Kardeş Lût gibi / Yanında ailesi
İlk hicret eden adam /Abidesi hayânın
Cömertliğin heykeli / İki nûr sahibi
Affan oğlu Osman
Ve Cafer… /Ardında yetmişyedi nefer
Bir düzine inanan kadın /Adım adım
O, sürekli öndeydi /Bayrakdar olmadan bile
Olmadan Cennet’e yâr/ Olmadan Cafer-i Tayyâr
“Eeeeyyyy Müslümanlar”
Din uğrunda işkenceye/ Eziyete katlananlar
Yumurta pişiren kumlara /Çıplak yatırılanlar
Sevimli olduğu halde / Evlatlıktan atılanlar /
Hasıra sarılarak/Tütünde tutulanlar
Göğsüne taş yığılarak/ Çölün Cehennem’inde
Susuz bırakılanlar
Elleri bağlanarak / Dayak atılanlar
Dövülen sövülenler / Yurdundan kovulanlar
“Hicret edeceğiniz yer / Gösterildi bana
İki kara taşlık arasında / Ve hurma”
Muştu Müslümanlara / Müjde Ensar’a
İki ileri bir geri / Hurma müminin benzeri
Hicret…/ Söylemesi dile kolay
Uygulamak büyük olay / Yurdunu terk edeceksin
Gurbeti seçeceksin /Hazır ekmek-aşını
Cananı, arkadaşını/ Öz yurdudan geçeceksin
Muhacir yurdunu terk etti /Sevdiğini, malını, mülkünü
Gurbeti seçti
Hicrette ayrılık / Ayrılıkta gurbet
Gurbette çile /Hem de bile bile
Karşılığı o denli
Mekke acımasız idi /Bırak köleyi
Bırak kimsesizi / Ebu Bekir gibi adam
Bıktı bu sıkıntıdan / Fakat onu kim tanımaz
İster Hicaz ister Yemen / Ve de Habeş ilinden
Geri dönderdiler hemen / “Dokunsun” dedi Kâre’li
“Varsa kendine güvenen!”
El mi yaman bey mi yaman / Kâre’li de dize geldi
“Artık seni koruyamam”
Öyle bir Ebubekir ki/ “Senin himayen sana
Allah bana yeter” dedi.
Kolay söylenir ya adı /Hicret kolay olmadı
Müşrikler durmadılar/ Tuzak mı kurmadılar
Yandı muhacir canları / Zincire mi vurmadılar
Yakalayıp çıkanları/ Güne gün eklettiler
Aylarca beklettiler /Dövdüler duranları
Çıkanları dövdüler/ Kurtulanlara sövdüler
Kimini tavladılar / Merhameti avladılar
Yalan tohumu ektiler / Diyerek karaya ak
Dönderdiler kandırarak/ Sonra döneklik ettiler
Kâfirler dönektirler.
Hele Suheyb’in durumu / Bırakıp gelmişti Rum’u
Ticaretle uğraştı / Nice zenginleri aştı
Hicret etmek isteyince / Mallarını vermediler
“Geldiğin gibi…” dediler
Hicret içinde hicret /Herkes anlayamaz, ince…
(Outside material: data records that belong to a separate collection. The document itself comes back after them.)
(* ===== verification/Backend.v ===== *)
(** * [internal/backend]: the [ZonedDevice] interface

    [ZonedDevice] is the Go interface as a class of operations over an abstract
    device state.  [ZonedDeviceSpec] states what the comments of backend.go
    promise to a client: which sectors each operation reads or changes.  The
    zone translation layer is verified against it; [Emulator.v] discharges it. *)

From S2P Require Import Bytes Zbc.

(** The package's sentinel errors. *)
Definition ErrOutOfOrder : error := ErrorNew "backend.ErrOutOfOrder".
Definition ErrTooManyOpenZones : error := ErrorNew "backend.ErrTooManyOpenZones".
Definition ErrZoneFull : error := ErrorNew "backend.ErrZoneFull".
Definition ErrZoneOffline : error := ErrorNew "backend.ErrZoneOffline".
Definition ErrZoneReadOnly : error := ErrorNew "backend.ErrZoneReadOnly".
Definition ErrInvalidLBA : error := ErrorNew "backend.ErrInvalidLBA".
Definition ErrAlignmentError : error := ErrorNew "backend.ErrAlignmentError".

Class ZonedDevice (D : Type) := {
  ReportZones : Z → Z → M D (list ZoneDescriptor);
  ZoneCount : D → Z;
  ZoneSize : D → Z;
  OpenZone : Z → M D unit;
  CloseZone : Z → M D unit;
  FinishZone : Z → M D unit;
  ResetZone : Z → M D unit;
  ReadSectors : Z → Z → M D (list byte);
  WriteSectors : Z → list byte → M D unit;
  Device_BlockSize : D → Z;
  Device_Capacity : D → Z;
  MaxOpenZones : D → Z;
}.

(** Two device states a reader cannot tell apart. *)
Definition dev_same `{ZonedDevice D} (wf : D → Prop) (sector : D → Z → list byte)
    (d d' : D) : Prop :=
  wf d' ∧ Device_Capacity d' = Device_Capacity d ∧ ZoneSize d' = ZoneSize d ∧
  ∀ lba, 0 ≤ lba < Device_Capacity d → sector d' lba = sector d lba.

(** What a zone descriptor of device [d] says about zone number [i]. *)
Definition desc_ok `{ZonedDevice D} (d : D) (i : nat) (desc : ZoneDescriptor) : Prop :=
  zd_ZoneStartLBA desc = ZoneSize d * Z.of_nat i ∧
  0 < zd_ZoneLength desc ≤ ZoneSize d ∧
  zd_ZoneStartLBA desc + zd_ZoneLength desc ≤ Device_Capacity d ∧
  (zd_ZoneState desc = ZoneStateEmpty → zd_WritePointer desc = zd_ZoneStartLBA desc).

(** The open zones of a report. *)
Definition desc_open (desc : ZoneDescriptor) : bool :=
  bool_decide (zd_ZoneState desc = ZoneStateImplicitOpen) ||
  bool_decide (zd_ZoneState desc = ZoneStateExplicitOpen).

Class ZonedDeviceSpec (D : Type) `{ZonedDevice D} := {
  dev_wf : D → Prop;
  dev_sector : D → Z → list byte;

  dev_geometry d : dev_wf d →
    0 < ZoneSize d ∧ 0 ≤ Device_Capacity d < 2^54;
  dev_sector_len d lba : dev_wf d → 0 ≤ lba < Device_Capacity d →
    len (dev_sector d lba) = sectorSize;

  (* [ReportZones(0, 0)] describes every zone of the device *)
  dev_report d : dev_wf d →
    wp (ReportZones 0 0) (λ d' o, returns o ∧ dev_same dev_wf dev_sector d d' ∧
      ∀ descs, o = Ok descs →
        (∀ i desc, descs !! i = Some desc → desc_ok d i desc) ∧
        len (filter desc_open descs) ≤ MaxOpenZones d) d;

  dev_open d lba : dev_wf d → 0 ≤ lba < 2^64 →
    wp (OpenZone lba) (λ d' o, returns o ∧ dev_same dev_wf dev_sector d d') d;
  dev_close d lba : dev_wf d → 0 ≤ lba < 2^64 →
    wp (CloseZone lba) (λ d' o, returns o ∧ dev_same dev_wf dev_sector d d') d;
  dev_finish d lba : dev_wf d → 0 ≤ lba < 2^64 →
    wp (FinishZone lba) (λ d' o, returns o ∧ dev_same dev_wf dev_sector d d') d;

  (* a reset touches the sectors of the zone that holds [lba] only *)
  dev_reset d lba : dev_wf d → 0 ≤ lba < 2^64 →
    wp (ResetZone lba) (λ d' o, returns o ∧
      dev_wf d' ∧ Device_Capacity d' = Device_Capacity d ∧ ZoneSize d' = ZoneSize d ∧
      ∀ l, 0 ≤ l < Device_Capacity d → l / ZoneSize d ≠ lba / ZoneSize d →
           dev_sector d' l = dev_sector d l) d;

  (* a successful read returns the sectors of the range *)
  dev_read d lba count : dev_wf d → 0 ≤ lba → 0 < count < 2^32 →
    lba + count ≤ Device_Capacity d →
    wp (ReadSectors lba count) (λ d' o, returns o ∧
      dev_same dev_wf dev_sector d d' ∧
      ∀ bs, o = Ok bs → len bs = sectorSize * count ∧
        ∀ i, 0 ≤ i < count → sec bs i = dev_sector d (lba + i)) d;

  (* a successful write replaces exactly the sectors it covers; one that failed may
     have left anything in them, but touched no others *)
  dev_write d lba data n : dev_wf d → 0 ≤ lba < 2^64 → 0 ≤ n < 2^32 →
    len data = sectorSize * n →
    wp (WriteSectors lba data) (λ d' o, returns o ∧
      dev_wf d' ∧ Device_Capacity d' = Device_Capacity d ∧ ZoneSize d' = ZoneSize d ∧
      (is_ok o → n ≠ 0 → lba + n ≤ Device_Capacity d) ∧
      ∀ l, 0 ≤ l < Device_Capacity d → is_ok o ∨ ¬ (lba ≤ l < lba + n) →
        dev_sector d' l =
        if bool_decide (lba ≤ l < lba + n) then sec data (l - lba)
        else dev_sector d l) d;
}.

(** A device whose failed writes touch nothing keeps the law for writes. *)
Lemma write_untouched {A} (ok : bool) (P : Prop) `{Decision P} (x y : A) :
  ok ∨ ¬ P → (if ok && bool_decide P then x else y) = (if bool_decide P then x else y).
Proof. intros [Ho|HP]; [by destruct ok|]. rw (bool_decide_eq_false_2 P) //. by rw andb_false_r. Qed.

(** A device whose in-range reads do not fail (no medium errors). *)
Class ReliableDevice (D : Type) `{ZonedDeviceSpec D} :=
  dev_read_ok d lba count : dev_wf d → 0 ≤ lba → 0 < count < 2^32 →
    lba + count ≤ Device_Capacity d →
    wp (ReadSectors lba count) (λ d' o, is_ok o) d.

Section dev_same.
Context {D : Type} `{ZonedDeviceSpec D}.
Implicit Types d : D.

Lemma dev_same_wf_refl d : dev_wf d → dev_same dev_wf dev_sector d d.
Proof. intros. by split_and!. Qed.

Lemma dev_same_trans d1 d2 d3 :
  dev_same dev_wf dev_sector d1 d2 → dev_same dev_wf dev_sector d2 d3 →
  dev_same dev_wf dev_sector d1 d3.
Proof.
  intros (_ & Hc & Hzs & Hs) (Hwd & Hc' & Hzs' & Hs').
  split_and!; [done|congruence|congruence|].
  intros lba Hlba. rw Hs'; [by rw Hc|]. by apply Hs.
Qed.
End dev_same.
(** ** Operations *)

(** [emulator.New] *)
Definition Emulator_New (cfg : EmulatorConfig) : outcome Emulator :=
  if ec_ZoneCount cfg <=? 0 then Fail (Errorf "zone_count must be positive, got %d")
  else if ec_ZoneSizeMB cfg <=? 0 then Fail (Errorf "zone_size_mb must be positive, got %d")
  else if ec_MaxOpenZones cfg <=? 0 then Fail (Errorf "max_open_zones must be positive, got %d")
  else
    let zoneSectors := u64 (u64 (u64 (ec_ZoneSizeMB cfg * 1024) * 1024)) / sectorSize in
    Ok {| e_zones := (λ i : nat,
            {| zs_state := ZoneStateEmpty;
               zs_writePointer := u64 (Z.of_nat i * zoneSectors);
               zs_data := make_bytes (zoneSectors * sectorSize) |})
            <$> seq 0 (Z.to_nat (ec_ZoneCount cfg));
          e_zoneCount := ec_ZoneCount cfg;
          e_zoneSectors := zoneSectors;
          e_maxOpenZones := ec_MaxOpenZones cfg;
          e_openCount := 0 |}.

Definition Emulator_Capacity (e : Emulator) : Z := u64 (e_zoneCount e * e_zoneSectors e).

(** Go's [a / b] on [uint64]: a zero divisor panics. *)
Definition checked_div {S} (a b : Z) : M S Z :=
  if b =? 0 then panic else mret (a / b).

Definition zoneIndex (lba : Z) : M Emulator Z :=
  e ← gets id;
  q ← checked_div lba (e_zoneSectors e);
  let idx := i64 q in
  if e_zoneCount e <=? idx then throw (Wrapf "%w: lba=%d capacity=%d" ErrInvalidLBA)
  else mret idx.

Definition zoneStartLBA (e : Emulator) (idx : Z) : Z := u64 (idx * e_zoneSectors e).

Definition isOpen (s : ZoneState) : bool :=
  bool_decide (s = ZoneStateImplicitOpen) || bool_decide (s = ZoneStateExplicitOpen).

(** [z := &e.zones[idx]] and an assignment through it. *)
Definition zone_at (idx : Z) : M Emulator zoneState :=
  e ← gets id; from_option Panicked (index (e_zones e) idx).
Definition zone_update (idx : Z) (f : zoneState → zoneState) : M Emulator unit :=
  modify (λ e, e_set_zones (alter f (Z.to_nat idx) (e_zones e)) e).
Definition openCount_add (n : Z) : M Emulator unit :=
  modify (λ e, e_set_openCount (e_openCount e + n) e).

Definition Emulator_ReportZones (startLBA count : Z) : M Emulator (list ZoneDescriptor) :=
  e ← gets id;
  q ← checked_div startLBA (e_zoneSectors e);
  let startIdx := i64 q in
  if e_zoneCount e <=? startIdx then throw (Wrapf "%w: startLBA=%d" ErrInvalidLBA)
  else
    let end_ := if (0 <? count) && (startIdx + count <? e_zoneCount e)
                then startIdx + count else e_zoneCount e in
    for_each (λ descs i,
      z ← zone_at i;
      mret (descs ++ [{| zd_ZoneType := ZoneTypeSequentialWrite;
                         zd_ZoneState := zs_state z;
                         zd_ZoneCondition := 0;
                         zd_Reset := false;
                         zd_NonSeq := false;
                         zd_ZoneLength := e_zoneSectors e;
                         zd_ZoneStartLBA := zoneStartLBA e i;
                         zd_WritePointer := zs_writePointer z |}]))
      [] (seqZ startIdx (end_ - startIdx)).

Definition openZoneLocked (idx : Z) (explicit : bool) : M Emulator unit :=
  z ← zone_at idx;
  match zs_state z with
  | ZoneStateExplicitOpen => mret tt
  | ZoneStateImplicitOpen =>
      when_ explicit (zone_update idx (zs_set_state ZoneStateExplicitOpen))
  | ZoneStateEmpty | ZoneStateClosed =>
      e ← gets id;
      if e_maxOpenZones e <=? e_openCount e
      then throw (Wrapf "%w: limit=%d" ErrTooManyOpenZones)
      else
        zone_update idx
          (zs_set_state (if explicit then ZoneStateExplicitOpen else ZoneStateImplicitOpen)) ;;
        openCount_add 1
  | ZoneStateFull => throw (Wrapf "%w: zone %d is full" ErrZoneFull)
  | _ => throw (Errorf "cannot open zone %d in state %s")
  end.

Definition Emulator_OpenZone (zoneStartLBA : Z) : M Emulator unit :=
  idx ← zoneIndex zoneStartLBA; openZoneLocked idx true.

Definition Emulator_CloseZone (zoneStartLBA : Z) : M Emulator unit :=
  idx ← zoneIndex zoneStartLBA;
  z ← zone_at idx;
  match zs_state z with
  | ZoneStateImplicitOpen | ZoneStateExplicitOpen =>
      zone_update idx (zs_set_state ZoneStateClosed) ;; openCount_add (-1)
  | ZoneStateClosed | ZoneStateEmpty => mret tt
  | _ => throw (Errorf "cannot close zone %d in state %s")
  end.

Definition Emulator_FinishZone (zoneLBA : Z) : M Emulator unit :=
  idx ← zoneIndex zoneLBA;
  z ← zone_at idx;
  e ← gets id;
  let finish := zone_update idx
    (λ z, zs_set_wp (u64 (zoneStartLBA e idx + e_zoneSectors e)) (zs_set_state ZoneStateFull z)) in
  match zs_state z with
  | ZoneStateImplicitOpen | ZoneStateExplicitOpen => finish ;; openCount_add (-1)
  | ZoneStateClosed => finish
  | ZoneStateEmpty => finish
  | ZoneStateFull => mret tt
  | _ => throw (Errorf "cannot finish zone %d in state %s")
  end.

Definition Emulator_ResetZone (zoneLBA : Z) : M Emulator unit :=
  idx ← zoneIndex zoneLBA;
  z ← zone_at idx;
  e ← gets id;
  let wasOpen := isOpen (zs_state z) in
  zone_update idx (λ z,
    {| zs_state := ZoneStateEmpty;
       zs_writePointer := zoneStartLBA e idx;
       zs_data := make_bytes (len (zs_data z)) |}) ;;
  when_ wasOpen (openCount_add (-1)).

(** The copy loop of [ReadSectors].  Each iteration that does not [break] copies
    at least one byte, so [remaining] iterations are enough fuel. *)
Fixpoint read_loop (fuel : nat) (e : Emulator) (result : list byte)
    (offset remaining currentLBA : Z) : outcome (list byte) :=
  if remaining <=? 0 then Ok result else
  match fuel with
  | O => Stop Diverged
  | S fuel =>
      let idx := i64 (currentLBA / e_zoneSectors e) in
      if e_zoneCount e <=? idx then Ok result else
      match index (e_zones e) idx with
      | None => Panic
      | Some z =>
          let zoneStart := zoneStartLBA e idx in
          let offsetInZone := i64 (u64 (currentLBA - zoneStart)) * sectorSize in
          let available := len (zs_data z) - offsetInZone in
          if available <=? 0 then Ok result else
          let toCopy := if available <? remaining then available else remaining in
          match slice_checked offsetInZone (offsetInZone + toCopy) (zs_data z) with
          | None => Panic
          | Some src =>
              read_loop fuel e (copy_at offset src result) (offset + toCopy)
                (remaining - toCopy) (u64 (currentLBA + toCopy / sectorSize))
          end
      end
  end.

Definition Emulator_ReadSectors (lba count : Z) : M Emulator (list byte) :=
  if count =? 0 then mret [] else
  e ← gets id;
  let readEnd := u64 (lba + count) in
  if Emulator_Capacity e <? readEnd
  then throw (Wrapf "%w: lba=%d count=%d capacity=%d" ErrInvalidLBA)
  else if e_zoneSectors e =? 0 then panic
  else
    let remaining := count * sectorSize in
    match read_loop (Z.to_nat remaining) e (make_bytes remaining) 0 remaining lba with
    | Ok bs => mret bs
    | Stop r => stop_with r
    end.

(** [WriteSectors] from the boundary check on, with the zone open. *)
Definition write_open_zone (idx lba : Z) (data : list byte) : M Emulator unit :=
  e ← gets id;
  z ← zone_at idx;
  let zoneStart := zoneStartLBA e idx in
  let zoneEnd := u64 (zoneStart + e_zoneSectors e) in
  let writeEnd := u64 (lba + len data / sectorSize) in
  if zoneEnd <? writeEnd
  then throw (Errorf "write crosses zone boundary: lba=%d end=%d zone_end=%d")
  else
  let offsetInZone := i64 (u64 (lba - zoneStart)) * sectorSize in
  if negb (bool_decide (0 ≤ offsetInZone ≤ len (zs_data z))) then panic else
  zone_update idx (λ z, zs_set_wp writeEnd (zs_set_data (copy_at offsetInZone data (zs_data z)) z)) ;;
  (* transition to FULL if the write pointer is at the zone end *)
  when_ (writeEnd =? zoneEnd)
    (zone_update idx (zs_set_state ZoneStateFull) ;; openCount_add (-1)).

Definition Emulator_WriteSectors (lba : Z) (data : list byte) : M Emulator unit :=
  if len data =? 0 then mret tt else
  if negb (len data `mod` sectorSize =? 0)
  then throw (Wrapf "%w: data length %d not a multiple of sector size" ErrAlignmentError)
  else
  idx ← zoneIndex lba;
  z ← zone_at idx;
  if negb (lba =? zs_writePointer z)
  then throw (Wrapf "%w: lba=%d writePointer=%d" ErrOutOfOrder)
  else
  match zs_state z with
  | ZoneStateEmpty | ZoneStateClosed => openZoneLocked idx false
  | ZoneStateImplicitOpen | ZoneStateExplicitOpen => mret tt
  | ZoneStateFull => throw (Wrapf "%w: zone %d" ErrZoneFull)
  | ZoneStateReadOnly => throw (Wrapf "%w: zone %d" ErrZoneReadOnly)
  | ZoneStateOffline => throw (Wrapf "%w: zone %d" ErrZoneOffline)
  | _ => throw (Errorf "zone %d is in unexpected state %s")
  end ;;
  write_open_zone idx lba data.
Nefsin satıp rıza aldı / Ondan da bir iz kaldı
Müjdeledi Ebubekir / Kur’an onu muştuladı
Kaldı yarınlara adı.
“Ameller, niyete göre / Hicret edenin hicreti
Allah’a ve Rasûlü’ne / Ümmükays adlı gülüne
Geçecek odur eline / Neye ettiyse hicreti”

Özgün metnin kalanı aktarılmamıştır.